Dense, moist and sweet crumb, the taste of almonds and intense aroma of the tonka bean… This cake will make you perfectly happy.
I made this cake a few years ago and loved it. Unfortunately with so many other cakes waiting to be baked I kind of forgot about this one. Every now and then, while searching in my notebook for something else, I stumbled upon this recipe again, and always thought that I should be making this again soon.
This Sunday it finally happened. Friends were coming and I wanted to make a cake. While searching for the ingredients I noticed that I was completely out of flour. Nothing there! I think that didn’t happen to me in years. Stores are closed on Sundays and I didn’t want to bother the neighbors. Suddenly I remembered this cake and the fact that it contains no flour. I had everything else, so in less than 15 minutes this cake was in the oven. And after getting cold it was eaten in a flash.
It was the first time that I used tonka beans. I had a few of them for quite a while in my spice cupboard but didn’t really know how to use them. The recipe actually called for cardamom and vanilla but I thought it was about time to use the tonka beans. And I am so glad I did. I had it once in ice cream in a restaurant and loved the aroma and thought it would fit perfectly in this cake. And it did!
You will not believe the intense aroma the tonka bean has. I only grated half of a small bean in this cake but the taste was so wonderfully intense, something like vanilla but stronger, like sweet flowers or some kind of heavy perfume, I cannot really describe it. You have to try it to really understand it.
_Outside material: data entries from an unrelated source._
(* ===== verification/SealedMessage.v ===== *)
(** * SealedMessage: the content of a sealed sender message and its wire forms
    (rust/protocol/src/sealed_sender.rs, second part)

    [UnidentifiedSenderMessageContent] is what is encrypted: the inner message,
    its type and the sender's certificate.  [UnidentifiedSenderMessage] is what is
    received, in one of two versions. *)

From S2P Require Import Prelude Types Primitives Proto ServiceId Curve Crypto SealedCert.
Open Scope string_scope.
Open Scope list_scope.
Open Scope Z_scope.

Import sealed_sender (MessageType, MessageType_value, MessageType_try_from, PrekeyMessage, Message_, SenderkeyMessage, PlaintextContent_, ProtoResendable, ProtoImplicit, ProtoContentHint_value, ProtoContentHint_try_from).

(** [From<ProtoMessageType> for CiphertextMessageType] and back; the
    assertions tie the discriminants together. *)
Definition CiphertextMessageType_from {E} (t : MessageType) : outcome E CiphertextMessageType :=
  let result := match t with
                | Message_ => Whisper
                | PrekeyMessage => PreKey
                | SenderkeyMessage => SenderKey
                | PlaintextContent_ => Plaintext
                end in
  if bool_decide (result = PreKey) || (MessageType_value t =? CiphertextMessageType_value result)
  then Ok result else Panic.

Definition ProtoMessageType_from {E} (t : CiphertextMessageType) : outcome E MessageType :=
  let result := match t with
                | PreKey => PrekeyMessage
                | Whisper => Message_
                | SenderKey => SenderkeyMessage
                | Plaintext => PlaintextContent_
                end in
  if match result with PrekeyMessage => true | _ => false end
     || (CiphertextMessageType_value t =? MessageType_value result)
  then Ok result else Panic.

Inductive ContentHint := HintDefault | Resendable | Implicit_ | HintUnknown (value : Z).
#[export] Instance ContentHint_eq_dec : EqDecision ContentHint.
Proof. solve_decision. Defined.

Definition ContentHint_to_u32 (h : ContentHint) : Z :=
  match h with
  | HintDefault => 0
  | Resendable => ProtoContentHint_value ProtoResendable
  | Implicit_ => ProtoContentHint_value ProtoImplicit
  | HintUnknown value => value
  end.

Definition ContentHint_to_proto (h : ContentHint) : option Z :=
  if bool_decide (h = HintDefault) then None else Some (as_i32 (ContentHint_to_u32 h)).

(** [From<u32> for ContentHint]; [ProtoContentHint::is_valid(0)] is false. *)
Definition ContentHint_from (raw_value : Z) : ContentHint :=
  match ProtoContentHint_try_from (as_i32 raw_value) with
  | None => if raw_value =? 0 then HintDefault else HintUnknown raw_value
  | Some ProtoResendable => Resendable
  | Some ProtoImplicit => Implicit_
  end.

Record UnidentifiedSenderMessageContent := mkUSMC {
  usmc_serialized : bytes;
  usmc_contents : bytes;
  usmc_sender : SenderCertificate;
  usmc_msg_type : CiphertextMessageType;
  usmc_content_hint : ContentHint;
  usmc_group_id : option bytes
}.

Section content.
Context {P : Primitives} {U : UuidFmt}.
Context `{!Prost sealed_sender.ServerCertificate, !Prost sealed_sender.ServerCertificateData}.
Context `{!Prost sealed_sender.SenderCertificate, !Prost sealed_sender.SenderCertificateData}.
Context `{!Prost sealed_sender.Message, !Prost sealed_sender.UnidentifiedSenderMessage}.

Definition USMC_deserialize (data : bytes) : Result UnidentifiedSenderMessageContent :=
  pb ← present (decode_pb data);
  t ← present (sealed_sender.usm_type pb ≫= MessageType_try_from);
  msg_type ← CiphertextMessageType_from t;
  sender ← present (sealed_sender.usm_sender_certificate pb);
  contents ← present (sealed_sender.usm_content pb);
  let content_hint := match sealed_sender.usm_content_hint pb with
                      | Some raw => ContentHint_from (as_u32 raw)
                      | None => HintDefault
                      end in
  sender ← SenderCertificate_deserialize sender;
  Ok (mkUSMC data contents sender msg_type content_hint (sealed_sender.usm_group_id pb)).

Definition USMC_new (msg_type : CiphertextMessageType) (sender : SenderCertificate) (contents : bytes)
    (content_hint : ContentHint) (group_id : option bytes) : Result UnidentifiedSenderMessageContent :=
  proto_msg_type ← ProtoMessageType_from msg_type;
  let msg := sealed_sender.mkMessage (Some (MessageType_value proto_msg_type))
    (Some (sdc_serialized sender)) (Some contents) (ContentHint_to_proto content_hint)
    (buf ← group_id; if (length buf =? 0)%nat then None else Some buf) in
  Ok (mkUSMC (encode_to_vec msg) contents sender msg_type content_hint group_id).

(** ** The two wire forms *)

Definition MESSAGE_KEY_LEN : nat := 32.
Definition CIPHER_KEY_LEN : nat := 32.
Definition AUTH_TAG_LEN : nat := 16.
Definition SSV2_PUBLIC_KEY_LEN : nat := 32.

Inductive UnidentifiedSenderMessage :=
| V1 (ephemeral_public : PublicKey) (encrypted_static encrypted_message : bytes)
| V2 (ephemeral_public : PublicKey) (encrypted_message_key : array 32)
     (authentication_tag : array 16) (encrypted_message : bytes).

Definition SEALED_SENDER_V1_MAJOR_VERSION : Z := 1.
Definition SEALED_SENDER_V1_FULL_VERSION : byte := Byte.x11.
Definition SEALED_SENDER_V2_MAJOR_VERSION : Z := 2.
Definition SEALED_SENDER_V2_UUID_FULL_VERSION : byte := Byte.x22.
Definition SEALED_SENDER_V2_SERVICE_ID_FULL_VERSION : byte := Byte.x23.

Definition UnidentifiedSenderMessage_deserialize (data : bytes) : Result UnidentifiedSenderMessage :=
  match data with
  | [] => Err (InvalidSealedSenderMessage "Message was empty")
  | version_byte :: remaining =>
      let version := Z.shiftr (u8 version_byte) 4 in
      if (version =? 0) || (version =? SEALED_SENDER_V1_MAJOR_VERSION) then
        pb ← present (decode_pb remaining);
        ephemeral_public ← present (sealed_sender.usm_ephemeral_public pb);
        encrypted_static ← present (sealed_sender.usm_encrypted_static pb);
        encrypted_message ← present (sealed_sender.usm_encrypted_message pb);
        ephemeral_public ← decode_key ephemeral_public;
        Ok (V1 ephemeral_public encrypted_static encrypted_message)
      else if version =? SEALED_SENDER_V2_MAJOR_VERSION then
        if (length remaining <? MESSAGE_KEY_LEN + AUTH_TAG_LEN + SSV2_PUBLIC_KEY_LEN)%nat
        then Err InvalidProtobufEncoding
        else
          let encrypted_message_key := to_array 32 (slice 0 32 remaining) in
          let encrypted_authentication_tag := to_array 16 (slice 32 48 remaining) in
          ephemeral_public ← map_err from_CurveError (from_djb_public_key_bytes (slice 48 80 remaining));
          Ok (V2 ephemeral_public encrypted_message_key encrypted_authentication_tag (drop 80 remaining))
      else Err (UnknownSealedSenderVersion version)
  end.
End content.

(** ** Round trip of the content *)

Lemma CiphertextMessageType_round_trip {E F} t :
  exists p, @ProtoMessageType_from E t = Ok p /\ @CiphertextMessageType_from F p = Ok t /\
            MessageType_try_from (MessageType_value p) = Some p.
Proof. destruct t; by eexists. Qed.

Lemma as_i32_range x : sealed_sender.is_i32 (as_i32 x).
Proof.
  unfold sealed_sender.is_i32, as_i32. pose proof (Z.mod_pos_bound x (2 ^ 32) ltac:(lia)).
  destruct (Z.ltb_spec (x mod 2 ^ 32) (2 ^ 31)); lia.
Qed.

Definition ContentHint_wf (h : ContentHint) : Prop :=
  match h with HintUnknown v => is_u32 v | _ => True end.

(** The hint and group id that a receiver sees: an unknown hint with a known
    number is that known hint, and an empty group id is absent. *)
Definition received_hint (h : ContentHint) : ContentHint := ContentHint_from (ContentHint_to_u32 h).
Definition received_group_id (g : option bytes) : option bytes :=
  buf ← g; if (length buf =? 0)%nat then None else Some buf.

Lemma ContentHint_round_trip h :
  ContentHint_wf h ->
  match ContentHint_to_proto h with
  | Some raw => ContentHint_from (as_u32 raw)
  | None => HintDefault
  end = received_hint h.
Proof.
  unfold ContentHint_to_proto, received_hint. intros Hwf.
  case_bool_decide as Hh; [by subst h|]. rewrite as_u32_as_i32; [done|].
  destruct h; [done|by vm_compute|by vm_compute|exact Hwf].
Qed.

Section content_round_trip.
Context {P : Primitives} {U : UuidFmt}.
Context `{!Prost sealed_sender.ServerCertificate, !Prost sealed_sender.ServerCertificateData}.
Context `{!Prost sealed_sender.SenderCertificate, !Prost sealed_sender.SenderCertificateData}.
Context `{!Prost sealed_sender.Message} `{!ProstLaws sealed_sender.Message sealed_sender.Message_wf}.

Definition received (u : UnidentifiedSenderMessageContent) : UnidentifiedSenderMessageContent :=
  mkUSMC (usmc_serialized u) (usmc_contents u) (usmc_sender u) (usmc_msg_type u)
    (received_hint (usmc_content_hint u)) (received_group_id (usmc_group_id u)).

Lemma USMC_new_ok t sender contents h g :
  exists u, USMC_new t sender contents h g = Ok u /\ usmc_sender u = sender /\ usmc_contents u = contents /\
    usmc_msg_type u = t /\ usmc_content_hint u = h /\ usmc_group_id u = g.
Proof.
  unfold USMC_new. destruct (@CiphertextMessageType_round_trip SignalProtocolError SignalProtocolError t)
    as (p & -> & _). by eexists.
Qed.

Lemma USMC_deserialize_new t sender contents h g u :
  SenderCertificate_deserialize (sdc_serialized sender) = Ok sender -> ContentHint_wf h ->
  USMC_new t sender contents h g = Ok u -> USMC_deserialize (usmc_serialized u) = Ok (received u).
Proof.
  intros Hs Hh. unfold USMC_new.
  destruct (@CiphertextMessageType_round_trip SignalProtocolError SignalProtocolError t) as (p & -> & Hp & Ht).
  cbn [mbind outcome_bind]. intros [= <-]. unfold USMC_deserialize. cbn [usmc_serialized].
  rewrite decode_encode_pb.
  2: { split; cbn; [by destruct p; vm_compute|]. unfold ContentHint_to_proto.
       case_bool_decide; [done|]. apply as_i32_range. }
  cbn -[ContentHint_from]. rewrite Ht. cbn -[ContentHint_from]. rewrite Hp. cbn -[ContentHint_from].
  rewrite Hs. cbn -[ContentHint_from]. by rewrite ContentHint_round_trip.
Qed.
End content_round_trip.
The fingers of my right hand which were holding the bean while grating it retained this smell for hours and hours after baking although I had washed my hands several times in between. The whole kitchen kept this scent for two whole days. Amazing!
However while researching for this post I found out that tonka beans are actually illegal in the US. Crazy! If you wish to know more about that, read this article.
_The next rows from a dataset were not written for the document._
(* ===== verification/IncrementalMac.v ===== *)
(** * IncrementalMac: MACs of the prefixes of a stream
    (rust/protocol/src/incremental_mac.rs)

    [Incremental] emits a MAC of everything read so far after each whole chunk;
    [Validating] compares them with a list that was computed before.  The
    theorems show that neither depends on how the stream is cut into pieces:
    the MACs emitted are those of the specification [chunk_macs], and a
    validation succeeds exactly when the expected list is that of the data
    read, the final MAC included.  Lengths ([usize]) are [nat]: they are
    lengths of slices in memory.  The iterator that [update] returns is lazy;
    the model is of a caller that consumes it, as [Validating] does. *)

From S2P Require Import Prelude.
Open Scope list_scope.
Open Scope Z_scope.

(** The [Mac] of the digest crate: a state that absorbs bytes. *)
Class MacOps := {
  MacState : Type;
  mac_update : MacState -> bytes -> MacState;
  mac_finalize : MacState -> bytes
}.
Class MacLaws `{MacOps} := {
  mac_update_nil : forall m, mac_update m [] = m;
  mac_update_app : forall m a b, mac_update (mac_update m a) b = mac_update m (a ++ b)
}.

(** ** The size of the chunks *)

Definition MINIMUM_CHUNK_SIZE : Z := 64 * 1024.
Definition MAXIMUM_CHUNK_SIZE : Z := 2 * 1024 * 1024.
Definition TARGET_TOTAL_DIGEST_SIZE : Z := 8 * 1024.

(** [usize::div_ceil]. *)
Definition div_ceil (a b : Z) : Z := if a mod b =? 0 then a / b else a / b + 1.

Definition calculate_chunk_size {E} (output_size data_size : Z) : outcome E Z :=
  if negb (0 =? TARGET_TOTAL_DIGEST_SIZE mod output_size) then Panic
  else
    let target_chunk_count := TARGET_TOTAL_DIGEST_SIZE / output_size in
    if data_size <? target_chunk_count * MINIMUM_CHUNK_SIZE then Ok MINIMUM_CHUNK_SIZE
    else if data_size <? target_chunk_count * MAXIMUM_CHUNK_SIZE
    then Ok (div_ceil data_size target_chunk_count)
    else Ok MAXIMUM_CHUNK_SIZE.

(** ** The state machines *)

(** [sha2::digest::MacError]. *)
Inductive MacError := MkMacError.

Section incremental.
Context `{MacOps}.

Record Incremental := mkIncremental { mac : MacState; chunk_size : nat; unused_length : nat }.
(** [expected] is in reversed order. *)
Record Validating := mkValidating { incremental : Incremental; expected : list bytes }.

Definition Incremental_new {E} (m : MacState) (chunk_size : nat) : outcome E Incremental :=
  if (0 <? chunk_size)%nat then Ok (mkIncremental m chunk_size chunk_size) else Panic.

Definition validating (macs : list bytes) (i : Incremental) : Validating :=
  mkValidating i (reverse macs).

Definition update_chunk (b : bytes) : M Incremental MacError (option bytes) :=
  unused ← gets unused_length;
  _ ← assert_M (length b <=? unused)%nat;
  _ ← modify (fun i => mkIncremental (mac_update (mac i) b) (chunk_size i)
                         (unused_length i - length b));
  unused ← gets unused_length;
  if (unused =? 0)%nat then
    _ ← modify (fun i => mkIncremental (mac i) (chunk_size i) (chunk_size i));
    m ← gets mac;
    mret (Some (mac_finalize m))
  else mret None.

(** [flat_map] over the chunks. *)
Fixpoint update_chunks (cs : list bytes) : M Incremental MacError (list bytes) :=
  match cs with
  | [] => mret []
  | c :: cs =>
      m ← update_chunk c;
      ms ← update_chunks cs;
      mret (option_list m ++ ms)
  end.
You can of course replace the tonka bean with a vanilla bean and a pinch of cardamom. It will still taste great and the texture will be the same, it is just a shame to miss the amazing taste and fragrance of the tonka bean.
Serves: 8-12 slices
- 200 g/ 7 oz almonds
- 150 g / ¾ cups granulated sugar
- 1 teaspoon honey
- 4 eggs
- ½ of a small tonka bean (see note)
- icing sugar, optional
- Preheat the oven to 180 degrees Celsius/ 350 degrees Fahrenheit. Line the bottom of a spring form 24 cm/ 9.4 inch diameter with baking paper.
- Place the almonds in the food processor and process until finely ground. Do not over process, you do not want your almonds to turn to almond butter.
- Separate the egg whites from the egg yolks. Whisk the egg whites until stiff.
- In another bowl mix the almonds, egg yolks and honey together. Grate the tonka bean over this mixture and mix thoroughly. Add about ⅓ of the egg whites and incorporate well. Add the rest of the egg whites and fold in very gently.
- Pour the mixture into the prepared pan and bake for 25 to 30 minutes. Leave to cool completely and sprinkle with icing sugar before serving.